To manually update the Deep Security Relay:
- Generate an update bundle by running a command from the installation path of the source Deep Security Relay host.
For example, if the installation path is C:\Program Files\Trend Micro\Deep Security Agent, run the following command:dsa_control.cmd –b
For Linux, run /opt/ds_agent/dsa_control -b
- Check the created update bundle in ZIP format located under the C:\ProgramData\Trend Micro\Deep Security Agent\relay folder. The bundle should contain the copies of update files. Its filename appears similar to "dsupdate_xxxxxxxxxx.zip".
- Copy the "dsupdate_xxxxxxxxxx.zip" file to the corresponding base folder of the target DSR (usually air-gapped Relay):
- Windows: C:\Program Files\Trend Micro\Deep Security Agent
- Linux: /opt/ds_agent
- Apply the security update by doing any of the following:
- Run any of the following commands:
- dsa_control -m "UpdateComponent:true"
dsa_control -U - restart ds_agent service
- dsa_control -m "UpdateComponent:true"
- Initiate an update on the Deep Security Manager console, by clicking Download Security Updates from the specific Deep Security Relay that you have copied the bundle update.

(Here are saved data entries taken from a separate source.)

(** [datetime.date] called with the [kwargs] dict. *)
Definition date_new (year month day : option Z) : result date :=
  y <- required year ;; m <- required month ;; d <- required day ;;
  if check_date_fields y m d then Ok (Date y m d) else Raise ValueError.

(** [datetime.time] called with [tzinfo=tz] and the [kwargs] dict. *)
Definition time_new (hour minute second microsecond : option Z)
  (tz : tzinfo) : result time :=
  let h := default0 hour in let mi := default0 minute in
  let s := default0 second in let us := default0 microsecond in
  if check_time_fields h mi s us then Ok (Time h mi s us tz)
  else Raise ValueError.

(** [datetime.datetime] called with the [kwargs] dict and [tzinfo=tz]. *)
Definition datetime_new (year month day hour minute second microsecond
  : option Z) (tz : tzinfo) : result datetime :=
  y <- required year ;; m <- required month ;; d <- required day ;;
  let h := default0 hour in let mi := default0 minute in
  let s := default0 second in let us := default0 microsecond in
  if check_date_fields y m d then
    if check_time_fields h mi s us
    then Ok (DateTime (Date y m d) h mi s us tz)
    else Raise ValueError
  else Raise ValueError.

(** [datetime.timedelta(hours=h, minutes=m)], in microseconds. *)
Definition timedelta (hours minutes : Z) : Z :=
  (hours * 3600 + minutes * 60) * 1000000.

Definition day_us : Z := 24 * 3600 * 1000000.

(** [datetime.timezone(delta)]: the offset must lie strictly between
    minus and plus 24 hours. *)
Definition timezone (delta : Z) : result tzinfo :=
  if ((- day_us <? delta) && (delta <? day_us))%bool
  then Ok (Some delta) else Raise ValueError.

Definition utc : tzinfo := Some 0.

Definition date_isoformat (d : date) : str :=
  fmt_d 4 (d_year d) ++ lit "-" ++ fmt_d 2 (d_month d) ++ lit "-"
  ++ fmt_d 2 (d_day d).

Definition format_time (h mi s us : Z) : str :=
  fmt_d 2 h ++ lit ":" ++ fmt_d 2 mi ++ lit ":" ++ fmt_d 2 s
  ++ (if us =? 0 then [] else lit "." ++ fmt_d 6 us).
(** One iteration of [while queue:], after [queue.popleft()]. *)
Definition process_node (p : GoTPlanner) (image_path : option string)
    (st : planner_state) (current : nat) : planner_state :=
  let current_name := node_name (graph st) current in
  let current_name_key := lower_strip current_name in
  if bool_decide (is_Some (planner_verified_kb p !! current_name_key)) then
    update_node (λ n, set_grounded_definition (DefList ["VerifiedKB"])
                        (set_status GROUNDED n)) current st
  else
    let defs := final_definitions p current_name image_path in
    if nonempty defs then
      update_node (λ n, set_grounded_definition (DefList defs)
                          (set_status GROUNDED n)) current st
    else
      let st1 := update_node (set_status TO_SYNTHESIZE) current st in
      foldl (link_dependency true current) st1
            (run_expansion_module (planner_llm p) current_name image_path).

(** [while queue:].  The loop ends when the reasoning capability stops
    naming new concepts, which nothing in the code enforces: [None] when
    [fuel] iterations were not enough. *)
Fixpoint run_queue (p : GoTPlanner) (image_path : option string) (fuel : nat)
    (st : planner_state) : option ConceptualGraph :=
  match queue st with
  | [] => Some (graph st)
  | current :: rest =>
      match fuel with
      | 0 => None
      | S fuel' =>
          run_queue p image_path fuel'
            (process_node p image_path
               {| graph := graph st; queue := rest; queue_log := queue_log st |}
               current)
      end
  end.

(** The state of [run] when the [while] loop starts: the root is created,
    forced to TO_SYNTHESIZE and expanded. *)
Definition planner_start (p : GoTPlanner) (informal_statement : string)
    (image_path : option string) : planner_state :=
  let g := ConceptualGraph_init informal_statement in
  let st0 := {| graph := g; queue := [];
                queue_log := {[ lower_strip (node_name g (root g)) ]} |} in
  let st1 := update_node (set_status TO_SYNTHESIZE) (root g) st0 in
  foldl (link_dependency false (root g)) st1
        (run_expansion_module (planner_llm p)
           (node_name g (root g)) image_path).

(** [GoTPlanner.run] *)
Definition planner_run (p : GoTPlanner) (fuel : nat)
    (informal_statement : string) (image_path : option string)
  : option ConceptualGraph :=
  run_queue p image_path fuel (planner_start p informal_statement image_path).
(** X15.  The corrected download requests the sizes of its list in order and
    stops at the first reply it takes for an image: that size is saved.  Every
    earlier reply was refused, whatever its error; the download fails only
    when every size of the list was requested and every reply refused. *)
Theorem corrected_download_takes_first_image `{Trigonometry}
        (service : nat -> string -> Http.Response) (pc_bounds : Raster.Bounds) :
  let sizes := Acquisition.unique_sizes (Acquisition.corrected_request pc_bounds) in
  let run := Acquisition.download_corrected_orthophoto service pc_bounds in
  exists n size,
    nth_error sizes n = Some size
    /\ snd run = firstn (S n) sizes
    /\ (forall i s, (i < n)%nat -> nth_error sizes i = Some s ->
                    Http.acceptable (service i s) = false)
    /\ (if Http.acceptable (service n size)
        then fst run = Some size
        else fst run = None /\ snd run = sizes).
Proof.
  cbv zeta. unfold Acquisition.download_corrected_orthophoto.
  set (sizes := Acquisition.unique_sizes (Acquisition.corrected_request pc_bounds)).
  assert (Hne : sizes <> []).
  { unfold sizes, Acquisition.corrected_request. cbn [Acquisition.unique_sizes].
    rewrite unique_sizes_of_filter. discriminate. }
  destruct (attempts_from service (List.length sizes) sizes 0 Hne eq_refl)
    as (n & size & Hnth & Hreq & Hbefore & Hend).
  exists n, size. cbn [Nat.add] in *.
  split; [exact Hnth|]. split; [exact Hreq|]. split; [exact Hbefore|].
  destruct (Http.acceptable (service n size)); [exact Hend|].
  destruct Hend as [Hnone Hlen]. split; [exact Hnone|].
  rewrite Hreq, Hlen. apply firstn_all.
Qed.

(** X16.  The box requested for the corrected image contains the bounds of
    the cloud, and a cloud of no extent along an axis gets a box of no extent
    along it: the request is then for an empty box. *)
Theorem corrected_box_covers_cloud `{Trigonometry} (pc_bounds : Raster.Bounds) :
  (Raster.left pc_bounds <= Raster.right pc_bounds)%Q ->
  (Raster.bottom pc_bounds <= Raster.top pc_bounds)%Q ->
  let request := Acquisition.corrected_request pc_bounds in
  (Acquisition.min_lon request <= Raster.left pc_bounds)%Q
  /\ (Raster.right pc_bounds <= Acquisition.max_lon request)%Q
  /\ (Acquisition.min_lat request <= Raster.bottom pc_bounds)%Q
  /\ (Raster.top pc_bounds <= Acquisition.max_lat request)%Q
  /\ ((Raster.left pc_bounds == Raster.right pc_bounds)%Q ->
      (Acquisition.min_lon request == Raster.left pc_bounds)%Q
      /\ (Acquisition.max_lon request == Raster.right pc_bounds)%Q)
  /\ ((Raster.bottom pc_bounds == Raster.top pc_bounds)%Q ->
      (Acquisition.min_lat request == Raster.bottom pc_bounds)%Q
      /\ (Acquisition.max_lat request == Raster.top pc_bounds)%Q).
Proof.
  intros Hx Hy. cbv zeta. unfold Acquisition.corrected_request.
  cbn [Acquisition.min_lon Acquisition.max_lon Acquisition.min_lat Acquisition.max_lat].
  repeat split; try lra; intros Heq; lra.
Qed.

Lemma corrected_box_covers_cloud_witness :
  (Raster.left Replies.boulder <= Raster.right Replies.boulder)%Q
  /\ (Raster.bottom Replies.boulder <= Raster.top Replies.boulder)%Q
  /\ (Acquisition.min_lon (@Acquisition.corrected_request Replies.parabola Replies.boulder)
      <= Raster.left Replies.boulder)%Q.
Proof.
  assert (Hx : (Raster.left Replies.boulder <= Raster.right Replies.boulder)%Q)
    by (vm_compute; discriminate).
  assert (Hy : (Raster.bottom Replies.boulder <= Raster.top Replies.boulder)%Q)
    by (vm_compute; discriminate).
  split; [exact Hx|]. split; [exact Hy|].
  exact (proj1 (@corrected_box_covers_cloud Replies.parabola Replies.boulder Hx Hy)).
Defined.
(** ** Acquisition: the retries of the point-cloud download *)

Lemma three_attempts : Numpy.range 0 3 1 = [0; 1; 2]%nat.
Proof. reflexivity. Qed.

Ltac contradict_with H :=
  exfalso; eapply H; [lia|first [eassumption|reflexivity]].

Ltac retry_cases download :=
  unfold Acquisition.fetch_outcome, Acquisition.download_with_retries;
  rewrite three_attempts; cbn [Acquisition.retry_loop];
  repeat match goal with
         | |- context [download ?i] =>
             let d := fresh "d" in
             let E := fresh "E" in
             destruct (download i) as [?|  |?] eqn:E
         | |- context [Acquisition.is_network_error ?m] =>
             destruct (Acquisition.is_network_error m)
         end;
  cbn [Acquisition.loop_end Acquisition.calls Acquisition.slept
       andb Nat.ltb Nat.leb Nat.eqb Nat.sub app List.length].

(** X17.  The point-cloud download is tried at least once and at most three
    times, and the program sleeps only between two attempts: first 5 seconds,
    then 10, never more than 15 seconds in all. *)
Theorem retries_are_bounded (download : nat -> Acquisition.Download) :
  let run := Acquisition.download_with_retries download in
  (1 <= Acquisition.calls run <= 3)%nat
  /\ (exists k, Acquisition.slept run = firstn k [5; 10])
  /\ (List.length (Acquisition.slept run) < Acquisition.calls run)%nat
  /\ fold_right Z.add 0 (Acquisition.slept run) <= 15.
Proof.
  cbv zeta. retry_cases download.
  all: split; [lia|].
  all: split;
    [first [exists 0%nat; reflexivity | exists 1%nat; reflexivity
           | exists 2%nat; reflexivity]|].
  all: split; [lia|cbn; lia].
Qed.

(** X18.  The fetch returns a path exactly when one of the three attempts
    downloads a file, and then the path of the first attempt that does: an
    attempt that raises or creates no file before it is passed over, whether
    or not its error is a network error. *)
Theorem first_download_is_returned (download : nat -> Acquisition.Download)
        (path : string) :
  Acquisition.fetch_outcome download = inl path
  <-> exists i, (i < 3)%nat
                /\ download i = Acquisition.Downloaded path
                /\ forall j p, (j < i)%nat -> download j <> Acquisition.Downloaded p.
Proof.
  split.
  - retry_cases download; intros Hout; try discriminate Hout;
      inversion Hout; subst;
      match goal with
      | E : download ?i = Acquisition.Downloaded _ |- _ =>
          exists i; split; [lia|]; split; [exact E|]
      end;
      intros j p Hj; do 3 (try destruct j as [|j]); try lia; congruence.
  - intros (i & Hi & Hget & Hbefore).
    do 3 (try destruct i as [|i]); try lia.
    + retry_cases download; congruence.
    + pose proof (Hbefore 0%nat) as H0.
      retry_cases download; try congruence; contradict_with H0.
    + pose proof (Hbefore 0%nat) as H0. pose proof (Hbefore 1%nat) as H1.
      retry_cases download; try congruence;
        first [contradict_with H0|contradict_with H1].
Qed.

(** X19.  When no attempt downloads a file, only the third attempt decides
    the error: its exception goes through the handler of the function, and if
    it raised none the error is the message about three failed attempts,
    unchanged.  What the first two attempts raised is not reported. *)
Theorem only_last_error_is_reported (download : nat -> Acquisition.Download) :
  (forall i p, (i < 3)%nat -> download i <> Acquisition.Downloaded p) ->
  Acquisition.fetch_outcome download
  = inr match download 2%nat with
        | Acquisition.Failed message => Acquisition.reraise message
        | _ => Acquisition.exhausted_message
        end.
Proof.
  intros Hnone.
  pose proof (Hnone 0%nat) as H0. pose proof (Hnone 1%nat) as H1.
  pose proof (Hnone 2%nat) as H2.
  retry_cases download; try reflexivity;
    first [contradict_with H0|contradict_with H1|contradict_with H2].
Qed.

Lemma only_last_error_is_reported_witness :
  (forall i p, (i < 3)%nat ->
               (fun _ : nat => Acquisition.Failed "disk full") i
               <> Acquisition.Downloaded p)
  /\ Acquisition.fetch_outcome (fun _ => Acquisition.Failed "disk full")
     = inr "Failed to fetch point cloud data: disk full"%string.
Proof.
  assert (Hnone : forall i p, (i < 3)%nat ->
                              (fun _ : nat => Acquisition.Failed "disk full") i
                              <> Acquisition.Downloaded p)
    by (intros i p _; discriminate).
  split; [exact Hnone|].
  exact (only_last_error_is_reported (fun _ => Acquisition.Failed "disk full") Hnone).
Defined.
(** ** The image fetcher: limits and sizes *)

Lemma qeq_iff (a b : Q) : Numpy.qeq a b = true <-> (a == b)%Q.
Proof. unfold Numpy.qeq. apply Qeq_bool_iff. Qed.

Lemma naip_div_ok (x y : Q) :
  ~ (y == 0)%Q -> Naip.py_div x y = Ok (x / y)%Q.
Proof.
  intros Hy. unfold Naip.py_div.
  destruct (Numpy.qeq y 0) eqn:E; [|reflexivity].
  apply qeq_iff in E. contradiction.
Qed.

Lemma naip_div_zero (x y : Q) :
  (y == 0)%Q -> Naip.py_div x y = Raise ZeroDivision.
Proof.
  intros Hy. unfold Naip.py_div. apply qeq_iff in Hy. rewrite Hy. reflexivity.
Qed.

(** X20.  Reading the service description keeps the two size limits
    positive: a reported limit replaces the current one only when it is a
    number above zero, and a failed request changes nothing. *)
Theorem service_limits_stay_positive (self : Naip.NAIPFetcher) (reply : Naip.InfoReply) :
  (0 < Naip.num_value (Naip.max_image_width self))%Q ->
  (0 < Naip.num_value (Naip.max_image_height self))%Q ->
  (0 < Naip.num_value (Naip.max_image_width (Naip._fetch_service_info self reply)))%Q
  /\ (0 < Naip.num_value (Naip.max_image_height (Naip._fetch_service_info self reply)))%Q
  /\ Naip._fetch_service_info self Naip.InfoFailed = self.
Proof.
  intros Hw Hh. split; [|split; [|reflexivity]].
  - destruct reply as [|info]; [exact Hw|]. unfold Naip._fetch_service_info.
    destruct (Naip.info_get info "maxImageWidth" (Naip.max_image_width self)) as [n|];
      destruct (Naip.info_get info "maxImageHeight" (Naip.max_image_height self)) as [m|];
      destruct (Naip.info_get info "pixelSizeX" (Naip.native_pixel_size self));
      destruct (Naip.info_get info "pixelSizeY" (Naip.native_pixel_size self));
      try destruct (Naip.num_lt (Naip.NumInt 0) n) eqn:En;
      try destruct (Naip.num_lt (Naip.NumInt 0) m) eqn:Em;
      cbn [Naip.max_image_width]; try exact Hw;
      apply qlt_true in En; exact En.
  - destruct reply as [|info]; [exact Hh|]. unfold Naip._fetch_service_info.
    destruct (Naip.info_get info "maxImageWidth" (Naip.max_image_width self)) as [n|];
      destruct (Naip.info_get info "maxImageHeight" (Naip.max_image_height self)) as [m|];
      destruct (Naip.info_get info "pixelSizeX" (Naip.native_pixel_size self));
      destruct (Naip.info_get info "pixelSizeY" (Naip.native_pixel_size self));
      try destruct (Naip.num_lt (Naip.NumInt 0) n) eqn:En;
      try destruct (Naip.num_lt (Naip.NumInt 0) m) eqn:Em;
      cbn [Naip.max_image_height]; try exact Hh;
      apply qlt_true in Em; exact Em.
Qed.
Lemma encode_code_point_3 b0 b1 b2 :
  let c := ((b0 - 0xE0) * 4096 + (b1 - 0x80) * 64 + (b2 - 0x80))%N in
  ((0xE0 <=? b0) && (b0 <? 0xF0))%N = true ->
  is_continuation b1 = true ->
  is_continuation b2 = true ->
  (0x800 <=? c)%N = true ->
  is_surrogate c = false ->
  encode_code_point c = Some [b0; b1; b2].
Proof.
  intros c H0 H1 H2 Hmin Hsur. unfold encode_code_point. rewrite Hsur.
  unfold is_continuation in *. ranges. subst c.
  destruct (N.ltb_spec ((b0 - 0xE0) * 4096 + (b1 - 0x80) * 64 + (b2 - 0x80)) 0x80); [lia|].
  destruct (N.ltb_spec ((b0 - 0xE0) * 4096 + (b1 - 0x80) * 64 + (b2 - 0x80)) 0x800); [lia|].
  destruct (N.ltb_spec ((b0 - 0xE0) * 4096 + (b1 - 0x80) * 64 + (b2 - 0x80)) 0x10000); [|lia].
  do 2 f_equal; [lia|]. f_equal; [lia|]. f_equal. lia.
Qed.

Lemma encode_code_point_4 b0 b1 b2 b3 :
  let c := ((b0 - 0xF0) * 262144 + (b1 - 0x80) * 4096
            + (b2 - 0x80) * 64 + (b3 - 0x80))%N in
  ((0xF0 <=? b0) && (b0 <? 0xF5))%N = true ->
  is_continuation b1 = true ->
  is_continuation b2 = true ->
  is_continuation b3 = true ->
  (0x10000 <=? c)%N = true ->
  (c <? 0x110000)%N = true ->
  encode_code_point c = Some [b0; b1; b2; b3].
Proof.
  intros c H0 H1 H2 H3 Hmin Hmax. unfold encode_code_point.
  unfold is_continuation in *. ranges. subst c.
  set (c := ((b0 - 0xF0) * 262144 + (b1 - 0x80) * 4096
             + (b2 - 0x80) * 64 + (b3 - 0x80))%N) in *.
  destruct (N.ltb_spec c 0x80); [lia|].
  destruct (N.ltb_spec c 0x800); [lia|].
  destruct (N.ltb_spec c 0x10000); [lia|].
  destruct (N.ltb_spec c 0x110000); [|lia].
  subst c.
  do 2 f_equal; [lia|]. f_equal; [lia|]. f_equal; [lia|]. f_equal. lia.
Qed.
Lemma reopenLog_base ret a w : base (reopenLog ret a w).1 = base a.
Proof.
  unfold reopenLog.
  destruct (bool_decide (_filename a = EmptyString)); [done|].
  destruct (_fd a <=? STDERR_FILENO); [done|].
  destruct (TRI_CREATE _ ret _) as [fd w1].
  by destruct (fd <? 0).
Qed.

Lemma reopen_from_bases rets i objs w :
  base_of <$> (reopen_from rets i objs w).1 = base_of <$> objs.
Proof.
  revert i w. induction objs as [|o objs IH]; intros i w; [done|].
  cbn [reopen_from].
  destruct (reopenLog_object (rets i) o w) as [o' w1] eqn:Ho.
  specialize (IH (S i) w1).
  destruct (reopen_from rets (S i) objs w1) as [rest w2].
  cbn [fst] in *. rewrite !fmap_cons, IH. f_equal.
  destruct o as [a|a]; simpl in Ho.
  - pose proof (reopenLog_base (rets i) a w) as Hbase.
    destruct (reopenLog (rets i) a w) as [a' w']. simpl in Hbase.
    injection Ho as <- <-. done.
  - by injection Ho as <- <-.
Qed.

(** Every call keeps the statics consistent, and returns. *)
Lemma run_call_consistent fuel c p :
  consistent p ->
  exists p', run_call (S fuel) c p = Some p' /\ consistent p'.
Proof.
  intros Hp.
  pose proof Hp
    as (Hreg & Hinit & Hactive & Hexit & Hhandler & Hthread & Hqueue & Hwf).
  destruct c as [threaded|sl clearBuffers
                |ret filename contentFilter severityFilter consume fatal2stderr
                |contentFilter severityFilter consume|rets|amb e|sl];
    cbn [run_call].
  - (* Initialize *)
    eexists. split; [done|]. unfold TRI_InitializeLogging.
    destruct Hinit as [H0|H1].
    + rewrite H0 in *. simpl in *. unfold consistent. simpl.
      rewrite Hthread.
      split; [done|]. split; [by right|]. split; [done|].
      split; [destruct (ShutdownInitalized p); by rewrite Hexit|].
      split; [done|].
      split; [by destruct threaded|]. split; [|done].
      destruct threaded; [done|]. intros _. by apply Hqueue.
    + rewrite H1. simpl. exact Hp.
  - (* Shutdown *)
    unfold TRI_ShutdownLogging.
    destruct Hinit as [H0|H1].
    + rewrite H0. simpl. by exists p.
    + rewrite H1. cbn [Z.eqb Pos.eqb negb].
      cbn [set_active ThreadedLogging].
      assert (Hfinish : exists e,
        (if ThreadedLogging (engine p)
         then MessageQueueWorker_finish (S fuel)
                (set_active false (engine p)) sl
         else Some (set_active false (engine p))) = Some e
        /\ LogMessageQueue e = []
        /\ Buffers e = Buffers (engine p)
        /\ ThreadedLogging e = ThreadedLogging (engine p)
        /\ LoggingActive e = false).
      { destruct (ThreadedLogging (engine p)) eqn:Hthreaded.
        - rewrite MessageQueueWorker_finish_inactive by done.
          eexists. split; [done|]. by simpl.
        - eexists. split; [done|]. simpl. split; [|done].
          apply Hqueue. rewrite Hthread. by rewrite andb_false_r. }
      destruct Hfinish as (e & -> & Hempty & Hbuffers & Hsame & Hoff).
      cbn [mbind option_bind]. eexists. split; [done|].
      unfold consistent, CloseLogging. cbn.
      split; [by destruct clearBuffers|]. split; [by left|].
      split; [destruct clearBuffers; by cbn|].
      split; [done|]. split; [done|].
      split; [rewrite Hsame, Hthread;
              destruct (ThreadedLogging (engine p));
              [done | apply andb_false_r]|].
      split; [intros _; destruct clearBuffers; by cbn|].
      destruct clearBuffers; cbn; rewrite Hbuffers;
        [by apply clear_buffers_wf | done].
  - (* CreateFile *)
    unfold TRI_CreateLogAppenderFile.
    destruct (c_str <$> filename) as [[|ch name]|];
      [by exists p | | by exists p].
    set (b := {| type := APPENDER_TYPE_FILE;
                 _contentFilter := c_str <$> contentFilter;
                 _severityFilter := severityFilter; _consume := consume |}).
    match goal with
    | |- context [match ?made with Some _ => _ | None => _ end] =>
        destruct made as [[a w]|] eqn:Hmade
    end; [|by exists p].
    eexists. split; [done|]. unfold consistent. cbn.
    rewrite fmap_app, <- Hreg. cbn.
    assert (Hbase : base a = b).
    { destruct (String.eqb (String ch name) "+"); [by injection Hmade as <- _|].
      destruct (String.eqb (String ch name) "-"); [by injection Hmade as <- _|].
      destruct (TRI_CREATE _ ret _) as [fd w1].
      destruct (fd <? 0); [done|]. by injection Hmade as <- _. }
    rewrite Hbase. repeat (split; [done|]). done.
  - (* CreateSyslog *)
    eexists. split; [done|]. unfold consistent. cbn.
    rewrite fmap_app, <- Hreg. repeat (split; [done|]). done.
  - (* Reopen *)
    unfold TRI_ReopenLogging.
    pose proof (reopen_from_bases rets 0 (objects p) (system p)) as Hbases.
    destruct (reopen_from rets 0 (objects p) (system p)) as [objs w].
    eexists. split; [done|]. unfold consistent. cbn. simpl in Hbases.
    rewrite Hbases. repeat (split; [done|]). done.
  - (* Emission *)
    destruct (OutputMessage_step amb (Runs.e_level e) (Runs.e_severity e)
                (Runs.e_message e) (Runs.e_length e) (Runs.e_offset e)
                (engine p) Hwf)
      as (e' & -> & Hact & Hthr & Happ & Hwf' & Hq).
    cbn [mbind option_bind]. eexists. split; [done|].
    unfold consistent. cbn. rewrite Hact, Hthr, Happ.
    repeat (split; [done|]). split; [|done].
    intros Hnone. destruct Hq as [->|[Hon Hth]]; [by apply Hqueue|].
    rewrite Hthread, <- Hactive, Hon, Hth in Hnone. done.
  - (* Work *)
    eexists. split; [done|].
    destruct (LoggingThreadActive p) eqn:Hworker;
      [|exact Hp].
    rewrite iteration_effect. unfold consistent. cbn. rewrite Hworker.
    repeat (split; [done|]). done.
Qed.

Lemma run_consistent fuel calls p :
  consistent p ->
  exists p', run (S fuel) calls p = Some p' /\ consistent p'.
Proof.
  revert p. induction calls as [|c rest IH]; intros p Hp.
  - by exists p.
  - destruct (run_call_consistent fuel c p Hp) as (p1 & Hcall & Hp1).
    destruct (IH p1 Hp1) as (p' & Hrest & Hp').
    exists p'. split; [|done].
    cbn [run]. rewrite Hcall. exact Hrest.
Qed.

Lemma boot_consistent w : consistent (boot w).
Proof.
  unfold consistent. simpl. split; [done|]. split; [by left|].
  repeat (split; [done|]). apply initial_wf.
Qed.

End LifeCycle.


(** ** Shutdown *)

Section Shutdown.
Import Level Appender FileAppender Engine Lifecycle.

Local Abbreviation close_all :=
  (foldl (fun w o => (closeLog_object o w).2)).

Lemma closeLog_object_names o w :
  names (closeLog_object o w).2 = names w.
Proof.
  destruct o as [a|a]; [|done]. simpl. unfold closeLog.
  by destruct (STDERR_FILENO <? _fd a).
Qed.

Lemma closeLog_object_fds o w fd :
  open_fds (closeLog_object o w).2 !! fd =
  match o with
  | FileObject a =>
      if bool_decide (STDERR_FILENO < _fd a /\ fd = _fd a) then None
      else open_fds w !! fd
  | SyslogObject _ => open_fds w !! fd
  end.
Proof.
  destruct o as [a|a]; [|done]. simpl. unfold closeLog.
  destruct (Z.ltb_spec STDERR_FILENO (_fd a)) as [Hfd|Hfd]; simpl.
  - destruct (decide (fd = _fd a)) as [->|Hne].
    + rewrite bool_decide_true by done. apply lookup_delete_eq.
    + rewrite bool_decide_false by (intros [_ ?]; done).
      by apply lookup_delete_ne.
  - rewrite bool_decide_false by (intros [? _]; lia). done.
Qed.

Lemma close_all_names objs w : names (close_all w objs) = names w.
Proof.
  revert w. induction objs as [|o objs IH]; intros w; [done|].
  simpl. by rewrite IH, closeLog_object_names.
Qed.

Lemma close_all_closed objs w fd :
  open_fds w !! fd = None -> open_fds (close_all w objs) !! fd = None.
Proof.
  revert w. induction objs as [|o objs IH]; intros w Hnone; [done|].
  simpl. apply IH. rewrite closeLog_object_fds.
  destruct o as [a|a]; [|done]. by destruct (bool_decide _).
Qed.

Lemma close_all_fds objs w a :
  FileObject a ∈ objs -> STDERR_FILENO < _fd a ->
  open_fds (close_all w objs) !! _fd a = None.
Proof.
  revert w. induction objs as [|o objs IH]; intros w Hin Hfd.
  - by apply elem_of_nil in Hin.
  - simpl. apply elem_of_cons in Hin as [<-|Hin]; [|by apply IH].
    apply close_all_closed. rewrite closeLog_object_fds.
    by rewrite bool_decide_true.
Qed.

Lemma close_all_standard objs w fd :
  fd <= STDERR_FILENO ->
  open_fds (close_all w objs) !! fd = open_fds w !! fd.
Proof.
  revert w. induction objs as [|o objs IH]; intros w Hfd; [done|].
  simpl. rewrite IH by done. rewrite closeLog_object_fds.
  destruct o as [a|a]; [|done].
  by rewrite bool_decide_false by (intros [? ->]; lia).
Qed.

(** The state that a shutdown of the initialised component leaves. *)
Lemma TRI_ShutdownLogging_result fuel sl clearBuffers p :
  Initialized p = 1 ->
  (ThreadedLogging (engine p) = false -> LogMessageQueue (engine p) = []) ->
  TRI_ShutdownLogging (S fuel) sl clearBuffers p =
  Some (ThreadedLogging (engine p),
        {| engine :=
             {| LoggingActive := false;
                ThreadedLogging := ThreadedLogging (engine p);
                Appenders := [];
                LogMessageQueue := [];
                Buffers := if clearBuffers
                           then Buffer.clear_buffers (Buffers (engine p))
                           else Buffers (engine p);
                OutputPrefix := None;
                ShowThreadIdentifier := ShowThreadIdentifier (engine p);
                ShowLineNumber := ShowLineNumber (engine p);
                err := err (engine p);
                delivered :=
                  delivered (engine p)
                  ++ concat (Runs.calls_of (Appenders (engine p))
                               <$> LogMessageQueue (engine p)) |};
           objects := [];
           system := close_all (system p) (objects p);
           Initialized := 0;
           ShutdownInitalized := ShutdownInitalized p;
           atexit := atexit p;
           LogfileName := None;
           LoggingThreadActive :=
             if ThreadedLogging (engine p) then false
             else LoggingThreadActive p;
           written := written p;
           syslogged := syslogged p |}).
Proof.
  intros Hinit Hqueue.
  destruct p as [[act thr apps q bufs pre sti sln er del]
                 objs w ini sh ax lf lta wr sy].
  simpl in Hinit, Hqueue. subst ini. unfold TRI_ShutdownLogging.
  cbn [Initialized Z.eqb Pos.eqb negb engine set_active ThreadedLogging].
  destruct thr.
  - rewrite MessageQueueWorker_finish_inactive by done.
    destruct clearBuffers; reflexivity.
  - specialize (Hqueue eq_refl). subst q. cbn [mbind option_bind].
    destruct clearBuffers; cbn; by rewrite app_nil_r.
Qed.

End Shutdown.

- Run any of the following commands:
For further issues regarding Deep Security Relay Agent, get the following files under ...\Program Files\Trend Micro\Deep Security Agent\lib\iaulogs and send them to Trend Micro Technical Support:
- iau.log - This file contains information about the module that processes the update.
- TmuDump.txt - This file contains the details about the connection attempts with the update server.
When using offline bundles in an air-gapped environment, the folder C:\ProgramData\Trend Micro\Deep Security Agent\relay\bundle\tmp\ includes bundles that will be created in Deep Security Relay Server. By our current design, it will not be automatically deleted, but you can manually delete unnecessary files under the said folder.